■ SUPPLIED INFORMATION:

Lemma is_int32_inject d :
  (- 2 ^ 31 <= d <= 2 ^ 31 - 1)%Z -> is_int32 (Qred (inject_Z d)) = true.
Proof.
  intros Hd. unfold is_int32.
  pose proof (Qred_correct (inject_Z d)) as Hr.
  fold (is_integer (Qred (inject_Z d))).
  rewrite (is_integer_Qeq _ d Hr). cbn [andb].
  apply andb_true_intro. split; apply Qle_bool_iff; rewrite Hr.
  - rewrite <- inject_Z_opp, <- Zle_Qle. lia.
  - rewrite <- Zle_Qle. lia.
Qed.

Lemma of_number_int32 d :
  (- 2 ^ 31 <= d <= 2 ^ 31 - 1)%Z ->
  of_number (num (inject_Z d)) = big (inject_Z d).
Proof.
  intros Hd. unfold of_number, num. rewrite is_int32_inject by exact Hd.
  unfold big. f_equal. apply Qred_complete, Qred_correct.
Qed.

Lemma is_integer_inject d : is_integer (Qred (inject_Z d)) = true.
Proof.
  apply (is_integer_Qeq _ d), Qred_correct.
Qed.

Lemma ten_pow_nonneg d :
  (0 <= d)%Z -> ten_pow (big (inject_Z d)) = Returned (big (pow10 d)).
Proof.
  intros Hd. unfold ten_pow, big.
  rewrite is_integer_inject, Qred_correct, Qfloor_Z.
  destruct d; try reflexivity. lia.
Qed.

Lemma ten_pow_neg d :
  (d < 0)%Z ->
  ten_pow (big (inject_Z d)) = Returned (big (round_dp (1 / pow10 (- d)))).
Proof.
  intros Hd. unfold ten_pow, big.
  rewrite is_integer_inject, Qred_correct, Qfloor_Z.
  destruct d; try lia. reflexivity.
Qed.

Lemma of_number_1e9 : of_number _1e9 = Big (inject_Z 1000000000).
Proof. reflexivity. Qed.

Lemma big_eq q q' : q == q' -> big q = big q'.
Proof. intros H. unfold big. f_equal. now apply Qred_complete. Qed.

Lemma pow2_1023_ge_1e10 : 10000000000 <= pow2 1023.
Proof. vm_compute. discriminate. Qed.

(** The fractional part and the nano-units of a finite value are finite
    doubles. *)
Lemma nano_units_finite v :
  exists f n,
    JsNumber.sub (Num v) (trunc (Num v)) = Num f
    /\ JsNumber.mul (Num f) _1e9 = Num n
    /\ Qabs (f - (v - inject_Z (trunc_Q v)))
       <= u53 * Qabs (v - inject_Z (trunc_Q v)) + eta
    /\ Qabs (n - f * 1000000000) <= u53 * Qabs (f * 1000000000) + eta.
Proof.
  pose proof u53_small as Hu. pose proof u53_pos as Hu0.
  pose proof eta_small as He. pose proof eta_pos as He0.
  pose proof pow2_1023_ge_1e10 as Hbig.
  destruct (trunc_Q_abs v) as [Hsum Hfrac].
  set (F := v - inject_Z (trunc_Q v)) in *.
  assert (HF : Qabs (v - Qred (inject_Z (trunc_Q v))) <= pow2 1023).
  { rewrite Qred_correct. fold F. lra. }
  destruct (fl_finite_err _ HF) as (f & Hf & Hferr).
  rewrite Qred_correct in Hferr. fold F in Hferr.
  assert (Hfabs : Qabs f <= 2).
  { assert (Ht : Qabs f <= Qabs F + Qabs (f - F)).
    { assert (E : f == F + (f - F)) by ring.
      rewrite E at 1. apply Qabs_triangle. }
    assert (u53 * Qabs F <= (1 # 1000000000000000) * Qabs F).
    { apply Qmult_le_compat_r; [lra|apply Qabs_nonneg]. }
    lra. }
  assert (Hn : Qabs (f * Qred (inject_Z 1000000000)) <= pow2 1023).
  { rewrite Qred_correct, Qabs_Qmult.
    assert (E : Qabs (inject_Z 1000000000) == 1000000000) by reflexivity.
    rewrite E. lra. }
  destruct (fl_finite_err _ Hn) as (n & Hnum & Hnerr).
  rewrite Qred_correct in Hnerr.
  exists f, n. repeat split; assumption.
Qed.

■ WORK TO BE COMPLETED:
Each entry must be reproduced verbatim.

■ FINAL ANSWER:
Lemma is_int32_inject d :
  (- 2 ^ 31 <= d <= 2 ^ 31 - 1)%Z -> is_int32 (Qred (inject_Z d)) = true.
Proof.
  intros Hd. unfold is_int32.
  pose proof (Qred_correct (inject_Z d)) as Hr.
  fold (is_integer (Qred (inject_Z d))).
  rewrite (is_integer_Qeq _ d Hr). cbn [andb].
  apply andb_true_intro. split; apply Qle_bool_iff; rewrite Hr.
  - rewrite <- inject_Z_opp, <- Zle_Qle. lia.
  - rewrite <- Zle_Qle. lia.
Qed.

Lemma of_number_int32 d :
  (- 2 ^ 31 <= d <= 2 ^ 31 - 1)%Z ->
  of_number (num (inject_Z d)) = big (inject_Z d).
Proof.
  intros Hd. unfold of_number, num. rewrite is_int32_inject by exact Hd.
  unfold big. f_equal. apply Qred_complete, Qred_correct.
Qed.

Lemma is_integer_inject d : is_integer (Qred (inject_Z d)) = true.
Proof.
  apply (is_integer_Qeq _ d), Qred_correct.
Qed.

Lemma ten_pow_nonneg d :
  (0 <= d)%Z -> ten_pow (big (inject_Z d)) = Returned (big (pow10 d)).
Proof.
  intros Hd. unfold ten_pow, big.
  rewrite is_integer_inject, Qred_correct, Qfloor_Z.
  destruct d; try reflexivity. lia.
Qed.

Lemma ten_pow_neg d :
  (d < 0)%Z ->
  ten_pow (big (inject_Z d)) = Returned (big (round_dp (1 / pow10 (- d)))).
Proof.
  intros Hd. unfold ten_pow, big.
  rewrite is_integer_inject, Qred_correct, Qfloor_Z.
  destruct d; try lia. reflexivity.
Qed.

Lemma of_number_1e9 : of_number _1e9 = Big (inject_Z 1000000000).
Proof. reflexivity. Qed.

Lemma big_eq q q' : q == q' -> big q = big q'.
Proof. intros H. unfold big. f_equal. now apply Qred_complete. Qed.

Lemma pow2_1023_ge_1e10 : 10000000000 <= pow2 1023.
Proof. vm_compute. discriminate. Qed.

(** The fractional part and the nano-units of a finite value are finite
    doubles. *)
Lemma nano_units_finite v :
  exists f n,
    JsNumber.sub (Num v) (trunc (Num v)) = Num f
    /\ JsNumber.mul (Num f) _1e9 = Num n
    /\ Qabs (f - (v - inject_Z (trunc_Q v)))
       <= u53 * Qabs (v - inject_Z (trunc_Q v)) + eta
    /\ Qabs (n - f * 1000000000) <= u53 * Qabs (f * 1000000000) + eta.
Proof.
  pose proof u53_small as Hu. pose proof u53_pos as Hu0.
  pose proof eta_small as He. pose proof eta_pos as He0.
  pose proof pow2_1023_ge_1e10 as Hbig.
  destruct (trunc_Q_abs v) as [Hsum Hfrac].
  set (F := v - inject_Z (trunc_Q v)) in *.
  assert (HF : Qabs (v - Qred (inject_Z (trunc_Q v))) <= pow2 1023).
  { rewrite Qred_correct. fold F. lra. }
  destruct (fl_finite_err _ HF) as (f & Hf & Hferr).
  rewrite Qred_correct in Hferr. fold F in Hferr.
  assert (Hfabs : Qabs f <= 2).
  { assert (Ht : Qabs f <= Qabs F + Qabs (f - F)).
    { assert (E : f == F + (f - F)) by ring.
      rewrite E at 1. apply Qabs_triangle. }
    assert (u53 * Qabs F <= (1 # 1000000000000000) * Qabs F).
    { apply Qmult_le_compat_r; [lra|apply Qabs_nonneg]. }
    lra. }
  assert (Hn : Qabs (f * Qred (inject_Z 1000000000)) <= pow2 1023).
  { rewrite Qred_correct, Qabs_Qmult.
    assert (E : Qabs (inject_Z 1000000000) == 1000000000) by reflexivity.
    rewrite E. lra. }
  destruct (fl_finite_err _ Hn) as (n & Hnum & Hnerr).
  rewrite Qred_correct in Hnerr.
  exists f, n. repeat split; assumption.
Qed.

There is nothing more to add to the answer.